The Escape Manifesto – Book summary

“The Escape Manifesto – Quit your corporate job, do something different“
I underlined certain quotes and sentences that were most important to me and typed it up:



All our lives we jump through hoops.

Don’t wait for permission.

Life is too short to do work that doesn’t matter to you.

You are capable of more than you realize.

This is no dress rehearsal. Make it count.

There will never be a perfect time.

You cannot underestimate the importance of building genuine relationships with people doing interesting work in areas that interest you.

Develop skills. Stop chasing qualifications.

It is only through making a habit of doing that you will be able to manufacture a transition for yourself.

The more ideas you engage with, the more you are putting yourself in a position to spot new and exciting opportunities.

Why am I working for this organization? Am I crazy if I don’t want to be here?

I don’t want my memories to be like reading compliance manual.

I don’t want my alarm go off at 5:30 anymore.

Constraints of creativity. I can’t think or make decisions without them being suppressed by standard operating procedures.

I’ve been institutionalized into not thinking.

Inevitably, your career will define you, and then you’ll be left to contend with wether you like yourself defined that way or not.

Autonomy. Mastery. Purpose.

Your body isn’t designed for spending all day sitting down, staring at a screen.

The problem in working for a big institution is that it necessarily takes away one’s ability to be impulsive and think freely because the bosses don’t like it. So you have to leave this environment in order to regain your ability to respond spontaneously to your own impulses.

All the way through our educytion we are taught to fit in. Obey rules, follow guidance, do homework, meet deadlines. Be quiet. Sit down. Pass tests. Get grades. Eat your vegetables.
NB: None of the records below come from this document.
(** The last element of a list splits it off. *)
Lemma list_split_last (l : list A) (x : A) :
  l !! (length l - 1) = Some x -> l = take (length l - 1) l ++ [x].
Proof.
  intros Hx. assert (Hlt := lookup_lt_Some _ _ _ Hx).
  rewrite <-(take_drop (length l - 1) l) at 1. f_equal.
  rewrite (drop_S _ x) by done. rewrite drop_ge; [done|]. lia.
Qed.
(** Counting the elements of a mapped list that satisfy [P]. *)
Lemma length_filter_fmap {B} (P : B -> Prop) `{!forall y, Decision (P y)}
    (f : A -> B) (l : list A) :
  length (filter P (f <$> l)) = length (filter (fun x => P (f x)) l).
Proof.
  induction l as [|x l IH]; [done|]. rewrite fmap_cons, !filter_cons.
  case_decide; simpl; lia.
Qed.
End generic_lists.

#[export] Hint Rewrite @length_insert @length_app @length_take : quiz_rw.
#[export] Hint Resolve submseteq_take : quiz.

(** Unfold the handler monad and simplify. *)
Ltac js_simpl :=
  repeat (unfold js_exec, mbind, mret, jsM_bind, jsM_ret, js_bind, js_ret,
          js_get, js_put, js_modify, js_throw in *); simpl in *.

(** Decide a closed decidable proposition by evaluation. *)
Ltac decide_by_compute := apply (bool_decide_unpack _); vm_compute; reflexivity.

(** ** The handler monad *)

(** Running [m ;; k] where [m] returns runs [k] on the state [m] leaves. *)
Lemma js_exec_seq {S} (m k : jsM S unit) (s : S) :
  fst (m s) = inl tt -> js_exec (m ;; k) s = js_exec k (js_exec m s).
Proof.
  unfold js_exec, mbind, jsM_bind, js_bind. destruct (m s) as [[[]|e] s']; simpl; congruence.
Qed.

(** ** Strings as lists of characters *)

Lemma list_ascii_of_string_app (s1 s2 : string) :
  String.list_ascii_of_string (s1 +:+ s2) =
  String.list_ascii_of_string s1 ++ String.list_ascii_of_string s2.
Proof. induction s1 as [|c s1 IH]; simpl; [done|by rewrite IH]. Qed.

#[export] Hint Rewrite list_ascii_of_string_app : quiz_rw.

(** ** Folding steps that each stay within a preorder *)

Lemma foldl_preorder {S B} (R : relation S) `{!PreOrder R} (f : S -> B -> S) (l : list B) (s : S) :
  (forall s' x, R s' (f s' x)) -> R s (foldl f s l).
Proof.
  intros Hf. revert s. induction l as [|x l IH]; intros s; simpl; [reflexivity|].
  etrans; [apply Hf|apply IH].
Qed.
The corporate world is remarkably similar. Most organizations want predictable, repeatable, scalable behavior. They want to tick off points on recruitment checklists. The want someone who meets the spec. Worker bees. They want cogs.

All of us who have trodden the corporate path are people who have learnt how to jump through hoops. This type of traditional education and social conditioning is not helpful if you want to live a life on your own term.

Large-scale education was never developed to motivate kids or to create scholars. It was invented to churn out adults who worked well within the system.

What the corporation or institutional world wants you to do is the opposite of what you want to do. It wants a reliable tool, someone who can think, but not for himself: who can think instead for the institution.

The prison walls are funny. First you hate’em, then you get used to’em. Enough time passes, gets so you depend on them .That’s institutionalized.

It is important to push the boundaries of your network.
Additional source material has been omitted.